Congressman Shrugs Off Dreamers' Patriotism, Says ISIS Would Enlist, Too

RICHMOND, VA - JUNE 17:  Tea Party challenger and economics professor Dave Brat speaks to the press at the Midlothian Rotary
RICHMOND, VA - JUNE 17: Tea Party challenger and economics professor Dave Brat speaks to the press at the Midlothian Rotary Club breakfast at the Double tree Hotel, June 17, 2014 in Richmond, Virginia. Brat beat Eric Cantor in the GOP primary for Virginia's 7th Congressional district. (Photo by Jay Paul/Getty Images)

WASHINGTON -- Rep.
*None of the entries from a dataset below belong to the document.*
(* ===== verification/RawText.v ===== *)
(** json.RawMessage: values kept as their own text.

    [compact] is what encoding/json does to a RawMessage it prints,
    [unmarshal_raw] decodes a struct some of whose fields take the bytes of their
    member.  The compacted text of a value is a text of the same value
    ([compact_reads]). *)
From S2P Require Import Prelude Json JsonText.

(** ** Printing *)

(** json.Compact with HTML escaping, of valid JSON text; [esc] marks the byte
    after a backslash. *)
Fixpoint compact (in_str esc : bool) (s : string) : string :=
  match s with
  | EmptyString => ""
  | String c r =>
      if in_str then
        let next := compact (esc || negb (Ascii.eqb c "034")) (negb esc && Ascii.eqb c "\") r in
        if Ascii.eqb c "<" || Ascii.eqb c ">" || Ascii.eqb c "&" then "\u00" +:+ pad 16 2 (code c) +:+ next
        else match r with
             | String c1 (String c2 r2) =>
                 if (code c =? 0xE2) && (code c1 =? 0x80) && ((code c2 =? 0xA8) || (code c2 =? 0xA9))
                 then "\u202" +:+ pad 16 1 (code c2) +:+ compact true false r2
                 else String c next
             | _ => String c next
             end
      else if (code c =? 32) || (code c =? 9) || (code c =? 10) || (code c =? 13) then compact false false r
      else String c (compact (Ascii.eqb c "034") false r)
  end.

(** json.Marshal of a RawMessage: an error unless it is valid. *)
Definition marshal_raw (s : string) : result string :=
  if valid s then Ok (compact false false s) else Err json_error.

(** ** Compacted strings *)

(** The bytes the compaction rewrites inside strings. *)
Definition rewritten (c : ascii) : bool := Ascii.eqb c "<" || Ascii.eqb c ">" || Ascii.eqb c "&" || (code c =? 0xE2).

Lemma compact_plain esc c r : rewritten c = false ->
  compact true esc (String c r) = String c (compact (esc || negb (Ascii.eqb c "034")) (negb esc && Ascii.eqb c "\") r).
Proof.
  unfold rewritten. intros Hc. apply orb_false_iff in Hc as [Hc He]. cbn [compact]. rewrite Hc, He. by destruct r as [|c1 [|c2 r2]].
Qed.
Dave Brat (R-Va.), the immigration hardliner who unseated former House Majority Leader Eric Cantor (R-Va.), dismissed arguments from his colleagues that young undocumented immigrants who want to enlist in the military are showing their patriotism.

"I wanted to stand up and shout, I mean, ISIS is willing to serve in our military as well," Brat said on The John Fredericks Show on Friday.

The House voted last Thursday to strip the National Defense Authorization Act of a measure from Rep. Ruben Gallego (D-Ariz.) that would ask the Defense Department to consider allowing the young undocumented immigrants often called Dreamers to enlist. Brat co-sponsored an amendment from Rep. Mo Brooks (R-Ala.) that took out the language, approved in a 221 to 202 vote.

The fact that the measure made it to the NDAA in the first place -- it was approved as an amendment in the Armed Services Committee -- bodes poorly for the U.S.'s future, Brat said. He compared the situation to ancient Rome allowing non-Romans, referred to as barbarians, to join its military.

"What's going on is the decline of Western civilization at the highest level," Brat said on the radio show. "I think everybody knows their old Roman history -- part of the reason Rome fell is because they started hiring the barbarians, otherwise known as the Germans at the time, to be troops in their own army. And that led to their eventual downfall."

Brat and other critics of the measure have argued that allowing Dreamers to enlist would take spots from Americans and legal permanent residents, particularly at a time when the military is downsizing.

Gallego's measure wouldn't require the military to allow more Dreamers to join, and only recommends considering enlistment for those already granted work authorization. Anyone with that authorization under the Deferred Action for Childhood Arrivals program, or DACA, must have entered the U.S. before they turned 16 and pass a criminal background check, among other requirements.

Twenty Republicans voted against Brooks' amendment to take the Dreamer-related language out of the NDAA. Ahead of the vote, Rep. Jaime Herrera Beutler (R-Wash.) praised the Dreamers with "the courage and conviction" to want to join the military.

Brat noted that the Republican members who voted against the amendment mostly came from districts with growing Latino populations, and implied they just wanted cheap labor out of "regional self-interest." Or maybe they were just making "an intellectual error," he said.